From metabolic byproduct to immune modulator: the role of lactate in tumor immune escape

Abstract

Lactic acid, a key metabolic byproduct within the tumor microenvironment, has garnered significant attention for its role in immune evasion mechanisms. Tumor cells produce and release large amounts of lactic acid into the tumor microenvironment through aberrant glycolysis via the Warburg effect, leading to a drop in pH. Elevated lactic acid levels profoundly suppress proliferation capacity, cytotoxic functions, and migratory abilities of immune effector cells such as macrophages and natural killer cells at the tumor site. Moreover, lactic acid can modulate the expression of surface molecules on immune cells, interfering with their recognition and attack of tumor cells, and it regulates signaling pathways that promote the expansion and enhanced function of immunosuppressive cells like regulatory T cells, thereby fostering immune tolerance within the tumor microenvironment. Current research is actively exploring strategies targeting lactic acid metabolism to ameliorate tumor immune evasion. Key approaches under investigation include inhibiting the activity of critical enzymes in lactic acid production to reduce its synthesis or blocking lactate transporters to alter intracellular and extracellular lactate distribution. These methods hold promise when combined with existing immunotherapies such as immune checkpoint inhibitors and chimeric antigen receptor T-cell therapies to enhance the immune system's ability to eliminate tumor cells. This could pave the way for novel combinatorial treatment strategies in clinical cancer therapy, effectively overcoming tumor immune evasion phenomena, and ultimately improving overall treatment efficacy.

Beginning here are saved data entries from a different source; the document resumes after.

(* ===== verification/GoPath.v ===== *)
(** * GoPath: what the code uses of Go's path, environment and address functions

    [filepath.Clean], [Join], [Base] and [IsAbs] on slash-separated paths,
    [os.Expand], [net.SplitHostPort] and [net.ParseIP] with [IP.IsLoopback]. *)

From S2P Require Import Prelude GoStr GoText.

(** ** Paths *)

Definition slash : byte := x2f.
Definition dot : list byte := [x2e].
Definition dotdot : list byte := [x2e; x2e].

Definition IsAbs (p : list byte) : bool := hasPrefix p [slash].

(** [filepath.Clean], element by element: [out] is the stack of elements kept so
    far, innermost first. *)
Definition cleanElement (rooted : bool) (out : list (list byte)) (e : list byte) : list (list byte) :=
  if bool_decide (e = []) || bool_decide (e = dot) then out
  else if bool_decide (e = dotdot) then
    match out with
    | top :: rest => if bool_decide (top = dotdot) then e :: out else rest
    | [] => if rooted then [] else [e]
    end
  else e :: out.

Definition cleanElements (p : list byte) : list (list byte) :=
  reverse (foldl (cleanElement (IsAbs p)) [] (splitOn slash p)).

Definition Clean (p : list byte) : list byte :=
  let body := joinWith slash (cleanElements p) in
  if IsAbs p then slash :: body else match body with [] => dot | _ => body end.

Fixpoint Join (elems : list (list byte)) : list byte :=
  match elems with
  | [] => []
  | [] :: rest => Join rest
  | _ => Clean (joinWith slash elems)
  end.

Definition Base (p : list byte) : list byte :=
  match p with
  | [] => dot
  | _ =>
      match trimRightSet [slash] p with
      | [] => [slash]
      | q => default q (last (splitOn slash q))
      end
  end.

(** ** [os.Expand] *)

Definition isShellSpecialVar (b : byte) : bool :=
  existsb (fun c => c =b b) [x2a; x23; x24; x40; x21; x3f; x2d] || between 48 57 b.
Definition isAlphaNum (b : byte) : bool :=
  (bz b =? 95) || between 48 57 b || between 97 122 b || between 65 90 b.

(** The number of bytes before the first byte without [f]. *)
Fixpoint spanLength (f : byte -> bool) (s : list byte) : nat :=
  match s with b :: s' => if f b then S (spanLength f s') else O | [] => O end.

(** [getShellName]: the name after the dollar sign and how many bytes it takes. *)
Definition getShellName (s : list byte) : list byte * nat :=
  match s with
  | [] => ([], O)
  | b :: t =>
      if bz b =? 123 then
        match t with
        | c :: d :: _ =>
            if isShellSpecialVar c && (bz d =? 125) then ([c], 3%nat)
            else match cutAt x7d t with
                 | Some ([], _) => ([], 2%nat)
                 | Some (name, _) => (name, (length name + 2)%nat)
                 | None => ([], 1%nat)
                 end
        | _ => match cutAt x7d t with
               | Some ([], _) => ([], 2%nat)
               | Some (name, _) => (name, (length name + 2)%nat)
               | None => ([], 1%nat)
               end
        end
      else if isShellSpecialVar b then ([b], 1%nat)
      else let n := spanLength isAlphaNum s in (take n s, n)
  end.

(** The loop of [os.Expand]; the result is the text and the names looked up, in
    order. [skip] counts the bytes of the name just replaced. *)
Fixpoint expandFrom (env : list byte -> list byte) (skip : nat) (s : list byte) : list byte * list (list byte) :=
  match s with
  | [] => ([], [])
  | b :: s' =>
      match skip with
      | S n => expandFrom env n s'
      | O =>
          if (bz b =? 36) && negb (bool_decide (s' = [])) then
            match getShellName s' with
            | ([], O) => let '(out, names) := expandFrom env O s' in (b :: out, names)
            | ([], w) => expandFrom env w s'
            | (name, w) => let '(out, names) := expandFrom env w s' in (env name ++ out, name :: names)
            end
          else let '(out, names) := expandFrom env O s' in (b :: out, names)
      end
  end.

Definition Expand (s : list byte) (env : list byte -> list byte) : list byte * list (list byte) :=
  expandFrom env O s.

(** ** [net.SplitHostPort] *)

(** The text before and after the last occurrence of [c]. *)
Definition cutLast (c : byte) (s : list byte) : option (list byte * list byte) :=
  (fun '(x, y) => (reverse y, reverse x)) <$> cutAt c (reverse s).

Definition hasByte (c : byte) (s : list byte) : bool := existsb (fun b => b =b c) s.

Definition SplitHostPort (s : list byte) : option (list byte * list byte) :=
  '(before, port) ← cutLast x3a s;
  match s with
  | b :: t =>
      if bz b =? 91 then
        '(host, rest) ← cutAt x5d t;
        match rest with
        | c :: port' =>
            if (bz c =? 58) && bool_decide (port' = port) && negb (hasByte x5b t) && negb (hasByte x5d rest)
            then Some (host, port) else None
        | [] => None
        end
      else if hasByte x3a before || hasByte x5b s || hasByte x5d s then None
      else Some (before, port)
  | [] => None
  end.

(** ** [net.ParseIP] *)

Definition decimalDigit (b : byte) : option Z := if between 48 57 b then Some (bz b - 48) else None.

Definition hexDigit (b : byte) : option Z :=
  if between 48 57 b then Some (bz b - 48)
  else if between 97 102 b then Some (bz b - 87)
  else if between 65 70 b then Some (bz b - 55) else None.

(** One field of a dotted address: digits without a leading zero, at most 255. *)
Definition octet (s : list byte) : option Z :=
  match s with
  | [] => None
  | [b] => decimalDigit b
  | b :: _ =>
      if bz b =? 48 then None
      else ds ← mapM decimalDigit s;
           let v := foldl (fun acc d => acc * 10 + d) 0 (take 4 ds) in
           if (length s <=? 3)%nat && (v <=? 255) then Some v else None
  end.

Definition parseIPv4Fields (s : list byte) : option (list Z) :=
  let parts := splitOn x2e s in
  if (length parts =? 4)%nat then mapM octet parts else None.

(** A run of at most four hexadecimal digits. *)
Definition hexField (s : list byte) : option (Z * list byte) :=
  let n := spanLength (fun b => bool_decide (is_Some (hexDigit b))) s in
  if (n =? 0)%nat || (4 <? n)%nat then None
  else ds ← mapM hexDigit (take n s); Some (foldl (fun acc d => acc * 16 + d) 0 ds, drop n s).

(** The loop over the fields: [ip] are the bytes so far, [ell] where the
    ellipsis was. [fuel] is the number of fields an address can have. *)
Fixpoint ipv6Fields (fuel : nat) (ip : list Z) (ell : option nat) (s : list byte)
    : option (list Z * option nat) :=
  match fuel with
  | O => match s with [] => Some (ip, ell) | _ => None end
  | S fuel' =>
      '(acc, rest) ← hexField s;
      match rest with
      | [] => Some (ip ++ [acc / 256; acc mod 256], ell)
      | b :: t =>
          if bz b =? 46 then
            if (bool_decide (ell = None) && negb (length ip =? 12)%nat) || (12 <? length ip)%nat then None
            else v4 ← parseIPv4Fields s; Some (ip ++ v4, ell)
          else if bz b =? 58 then
            let ip' := ip ++ [acc / 256; acc mod 256] in
            match t with
            | [] => None
            | c :: t' =>
                if bz c =? 58 then
                  match ell with
                  | Some _ => None
                  | None =>
                      match t' with
                      | [] => Some (ip', Some (length ip'))
                      | _ => ipv6Fields fuel' ip' (Some (length ip')) t'
                      end
                  end
                else ipv6Fields fuel' ip' ell t
            end
          else None
      end
  end.

Definition parseIPv6 (s : list byte) : option (list Z) :=
  if hasByte x25 s then None
  else
    let '(ell, t) :=
      if hasPrefix s [x3a; x3a] then (Some O, drop 2 s) else (None, s) in
    if bool_decide (ell = Some O) && bool_decide (t = []) then Some (replicate 16 0)
    else
      '(ip, ell') ← ipv6Fields 8 [] ell t;
      if (length ip <? 16)%nat then
        k ← ell'; Some (take k ip ++ replicate (16 - length ip) 0 ++ drop k ip)
      else match ell' with Some _ => None | None => Some ip end.

(** The first dot, colon or percent sign decides the kind of address. *)
Fixpoint addressKind (s : list byte) : option byte :=
  match s with
  | [] => None
  | b :: s' => if existsb (fun c => c =b b) [x2e; x3a; x25] then Some b else addressKind s'
  end.

(** The sixteen bytes of the address; a dotted one is mapped. *)
Definition ParseIP (s : list byte) : option (list Z) :=
  k ← addressKind s;
  if bz k =? 46 then (fun v4 => replicate 10 0 ++ [255; 255] ++ v4) <$> parseIPv4Fields s
  else if bz k =? 58 then parseIPv6 s else None.

Definition IsLoopback (ip : list Z) : bool :=
  if bool_decide (take 12 ip = replicate 10 0 ++ [255; 255])
  then match ip !! 12%nat with Some v => v =? 127 | None => false end
  else bool_decide (ip = replicate 15 0 ++ [1]).

(** ** Concrete values *)

Example addresses :
  (SplitHostPort (bytesOf "127.0.0.1:0"), SplitHostPort (bytesOf "[::1]:80"), SplitHostPort (bytesOf "::1:80"),
   SplitHostPort (bytesOf "nohost"), SplitHostPort (bytesOf "[::1]x:80")) =
  (Some (bytesOf "127.0.0.1", bytesOf "0"), Some (bytesOf "::1", bytesOf "80"), None, None, None) /\
  (IsLoopback <$> ParseIP (bytesOf "127.9.0.1"), IsLoopback <$> ParseIP (bytesOf "::1"),
   IsLoopback <$> ParseIP (bytesOf "::ffff:127.0.0.1"), IsLoopback <$> ParseIP (bytesOf "10.0.0.1"),
   ParseIP (bytesOf "127.0.0.01"), ParseIP (bytesOf "1:2:3:4:5:6:7:8:9"), ParseIP (bytesOf "::1%lo"),
   ParseIP (bytesOf "256.0.0.1")) =
  (Some true, Some true, Some true, Some false, None, None, None, None).
Proof. by vm_compute. Qed.

Example paths :
  (Clean (bytesOf "/a//b/../c/./d/"), Clean (bytesOf "../../x"), Clean (bytesOf "/../.."), Clean [],
   Join [bytesOf "/home/u"; bytesOf "../x"], Base (bytesOf "/usr/bin/cloudflared/"), Base (bytesOf "//")) =
  (bytesOf "/a/c/d", bytesOf "../../x", bytesOf "/", bytesOf ".", bytesOf "/home/x", bytesOf "cloudflared", bytesOf "/") /\
  Expand (bytesOf "$HOME/${X}y$") (fun n => if bool_decide (n = bytesOf "HOME") then bytesOf "/h" else bytesOf "-") =
  (bytesOf "/h/-y$", [bytesOf "HOME"; bytesOf "X"]).
Proof. by vm_compute. Qed.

Keywords: combination therapy; immune evasion; lactic acid; tumor immune; tumor microenvironment.

Figure 1

The figure shows the process of the lactic acid cycle. Within muscle cells, glucose is converted to glucose-6-phosphate (G-6-P) by hexokinase, which then undergoes glycolysis and breaks down into pyruvate. Under anaerobic conditions, pyruvate is catalyzed by lactate dehydrogenase (LDH) to form lactate. Lactate is then transported via the bloodstream to the liver where it is reconverted into glucose through gluconeogenesis.

Figure 2

The interaction between tumor cells and immune cells. In the tumor microenvironment, tumor cells secrete lactic acid to affect dendritic cells, macrophages, and regulatory T cells (Tregs). At the same time, tumor cells also regulate T cell function through molecules such as mTOR, NF-ƙB, and PD-1. In addition, tumor cells can also affect the activity of immune cells by releasing signaling molecules such as TGF-β, TNF-α, IFNα, HIF1α, and VEGF. These signaling molecules can activate or inhibit different types of immune cells, thereby affecting tumor growth and metastasis.